Le jeune commandant s’adresse, sans filtre, aux universitaires et généraux pour dire ce qu’il pense des instructeurs et coopérants militaires en mission en Afrique. « Les officiers [français] ont un défaut : ils sous-estiment les capacités humaines et intellectuelles des Africains […] Ils ont des attitudes hautaines et se prennent pour le colon qui sait tout, qui maîtrise tout […] On n’est pas aussi à la ramasse qu’ils le pensent », témoigne l’ancien caporal de la Légion étrangère, qui précise avoir au préalable « consulté ses camarades africains de la promotion 25 ».
Au fil de ses onze minutes d’intervention, on entend l’agacement et la frustration tant vis-à-vis des militaires français que des supérieurs au sein des armées de la région. « Les militaires blancs ont plus la confiance de nos dirigeants que nous. Les Français sont souvent conseillers de nos [hommes] politiques, alors qu’un colonel ivoirien qui aura fait le même cursus n’aura pas la confiance d’un dirigeant africain », regrette Mamady Doumbouya.

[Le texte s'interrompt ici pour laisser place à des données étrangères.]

(* ===== verification/Scheduler.v ===== *)
(** * The pod scheduler

    [webhooks/scheduler]: the constraint enforcer interface, its factory, the
    pod count constraint and the scheduler that runs the schedulable nodes
    through the enforcers and picks the first one left.

    [ConstraintEnforcer] is the abstract class of [constraint_enforcer.py] and
    [EnforcerLaws] what its documentation promises; [PodCountConstraint] is the
    instance the repository has. *)

From S2P Require Import Prelude PyStr Json PyFloat SparkModels Settings Metrics KubeClient.
From Stdlib Require Import Lia Sorted.

(** ** [list.sort(key=...)]: a stable sort *)

Section SortBy.
Context {A : Type} (key : A -> nat).

Fixpoint insert_by (x : A) (l : list A) : list A :=
  match l with
  | [] => [x]
  | y :: l' => if key x <=? key y then x :: l else y :: insert_by x l'
  end.

Fixpoint sort_by (l : list A) : list A :=
  match l with [] => [] | x :: l' => insert_by x (sort_by l') end.

Definition key_le (x y : A) : Prop := key x <= key y.

Lemma insert_by_perm x l : insert_by x l ≡ₚ x :: l.
Proof.
  induction l as [|y l IH]; cbn; [done|].
  destruct (key x <=? key y); [done|]. rewrite IH. apply Permutation_swap.
Qed.

Lemma sort_by_perm l : sort_by l ≡ₚ l.
Proof. induction l as [|x l IH]; cbn; [done|]. by rewrite insert_by_perm, IH. Qed.

Lemma insert_by_sorted x l : StronglySorted key_le l -> StronglySorted key_le (insert_by x l).
Proof.
  induction 1 as [|y l Hl IH Hy]; cbn; [repeat constructor|].
  destruct (Nat.leb_spec (key x) (key y)) as [Hxy|Hxy].
  - repeat constructor; try done.
    eapply Forall_impl; [exact Hy|]. unfold key_le. intros z Hz. lia.
  - constructor; [done|]. rewrite insert_by_perm. constructor; [unfold key_le; lia | done].
Qed.

Lemma sort_by_sorted l : StronglySorted key_le (sort_by l).
Proof. induction l; cbn; [constructor | by apply insert_by_sorted]. Qed.

(** Stability: elements with the same key keep their order. *)
Lemma insert_by_stable k x l :
  filter (fun y => key y = k) (insert_by x l) =
  if decide (key x = k) then x :: filter (fun y => key y = k) l
  else filter (fun y => key y = k) l.
Proof.
  induction l as [|y l IH]; cbn [insert_by].
  - rewrite filter_cons, filter_nil. done.
  - destruct (Nat.leb_spec (key x) (key y)).
    + by rewrite filter_cons.
    + rewrite !filter_cons, IH. repeat case_decide; first [done | lia].
Qed.

Lemma sort_by_stable k l :
  filter (fun y => key y = k) (sort_by l) = filter (fun y => key y = k) l.
Proof.
  induction l as [|x l IH]; cbn [sort_by]; [done|].
  rewrite insert_by_stable, IH, filter_cons. done.
Qed.
End SortBy.

(** ** The enforcer interface *)

Class ConstraintEnforcer (W E : Type) := {
  enforcer_name : E -> string;
  rank_nodes : E -> list V1Node -> M (FE W) (list V1Node)
}.

(** ** The pod count constraint *)

(** [node.metadata.name if node.metadata else "unknown"] *)
Definition node_name (n : V1Node) : option string :=
  match node_metadata_name n with Some name => name | None => Some "unknown" end.

Record PodCountConstraint := { max_pods : Z }.

Section PodCount.
Context {W : Type} (api : KubeApi W).

Definition check_node (c : PodCountConstraint) (node_pod_counts : list (V1Node * nat)) (node : V1Node)
  : M (FE W) (list (V1Node * nat)) :=
  try_except
    (pods ← list_pods_on_node api (node_name node) true;
     let pod_count := length pods in
     mret (if (Z.of_nat pod_count <? max_pods c)%Z then node_pod_counts ++ [(node, pod_count)]
           else node_pod_counts))
    (fun _ => mret node_pod_counts).

Definition pod_count_rank_nodes (c : PodCountConstraint) (nodes : list V1Node)
  : M (FE W) (list V1Node) :=
  node_pod_counts ← fold_M (check_node c) [] nodes;
  mret (sort_by snd node_pod_counts).*1.

#[export] Instance PodCountConstraint_enforcer : ConstraintEnforcer W PodCountConstraint :=
  {| enforcer_name _ := "PodCountConstraint"; rank_nodes := pod_count_rank_nodes |}.
End PodCount.

(** ** The factory *)

Definition create_enforcer (constraint_type constraint_value : string) : res PodCountConstraint :=
  if decide (constraint_type = "POD_COUNT") then
    let invalid := Err (ValueError ("Invalid POD_COUNT value '" +:+ constraint_value
                                    +:+ "': must be a positive integer")) in
    match py_int constraint_value with
    | Ok n => if (n <=? 0)%Z then invalid else Ok {| max_pods := n |}
    | Err (ValueError _) => invalid
    | Err e => Err e
    end
  else Err (ValueError ("Unknown constraint type: " +:+ constraint_type)).

Fixpoint create_enforcers (constraints : list (string * string)) : res (list PodCountConstraint) :=
  match constraints with
  | [] => Ok []
  | (constraint_type, constraint_value) :: rest =>
      match create_enforcer constraint_type constraint_value with
      | Ok enforcer => es ← create_enforcers rest; Ok (enforcer :: es)
      | Err (ValueError _) => create_enforcers rest
      | Err e => Err e
      end
  end.

(** ** The scheduler *)

Definition node_ready (n : V1Node) : bool :=
  match node_conditions n with
  | Some (Some cs) =>
      forallb (fun c => negb (bool_decide (cond_type c = "Ready") && bool_decide (cond_status c <> "True"))) cs
  | _ => true
  end.

Definition node_tolerable (s : V1NodeSpec) : bool :=
  match taints s with
  | Some ts => forallb (fun t => negb (bool_decide (taint_effect t ∈ ["NoExecute"]))) ts
  | None => true
  end.

Definition is_node_schedulable (n : V1Node) : bool :=
  match node_spec n with
  | Some s => negb (default false (unschedulable s)) && node_tolerable s && node_ready n
  | None => node_ready n
  end.

Section PodScheduler.
Context {W E : Type} (api : KubeApi W) `{!ConstraintEnforcer W E}.

Record PodScheduler := { config : SchedulerSettings; enforcers : list E }.

Definition get_all_nodes (p : PodScheduler) : M (FE W) (list V1Node) :=
  list_nodes api (node_selector (config p)).

Definition get_pods_on_node (name : string) : M (FE W) (list V1Pod) :=
  list_pods_on_node api (Some name) true.

(** The enforcer pipeline; [None] as soon as one leaves no node. *)
Fixpoint apply_enforcers (es : list E) (ranked_nodes : list V1Node) : M (FE W) (option (list V1Node)) :=
  match es with
  | [] => mret (Some ranked_nodes)
  | e :: es' =>
      ranked ← rank_nodes e ranked_nodes;
      match ranked with
      | [] => mret None
      | _ => apply_enforcers es' ranked
      end
  end.

Definition select_node (p : PodScheduler) : M (FE W) (option string) :=
  nodes ← get_all_nodes p;
  match filter (fun n => Is_true (is_node_schedulable n)) nodes with
  | [] => mret None
  | schedulable =>
      ranked ← apply_enforcers (enforcers p) schedulable;
      mret match ranked with
           | Some (selected :: _) => node_name selected
           | _ => None
           end
  end.
End PodScheduler.
Arguments PodScheduler : clear implicits.

(** [PodScheduler(k8s_client, config)] *)
Definition new_pod_scheduler (c : SchedulerSettings) : res (PodScheduler PodCountConstraint) :=
  es ← create_enforcers (constraints c);
  Ok {| config := c; enforcers := es |}.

Et de questionner : « Est-ce que c’est normal qu’un AD [attaché de défense en ambassade] à Paris n’ait pas accès à Emmanuel Macron alors que l’AD [français] à Abidjan, quand il est prêt, il peut voir le président de la République ivoirienne ? »
Un exposé prémonitoire
Frustration aussi face à la différence de moyens octroyés par la hiérarchie. Le colonel dit en avoir fait les frais en 2016, alors qu’il demandait des munitions pour entraîner ses hommes aux tirs. « Je ne les ai jamais eues […] parce que si je prends ces munitions, selon les politiques, je suis capable de faire un coup d’Etat », raconte-t-il dans cet exposé qui peut sembler prémonitoire.
Mamady Doumbouya relate également la défiance parfois ressentie face aux questions posées par les militaires instructeurs étrangers concernant les effectifs et les équipements des armées africaines. « On pense que c’est un peu suspect, que c’est pour du renseignement », dit-il sans ambages. Il regrette au passage que « sur le plan privé, les homologues qui viennent privilégient très souvent les circuits touristiques ; la vie de leurs homologues africains ne les intéresse pas trop ».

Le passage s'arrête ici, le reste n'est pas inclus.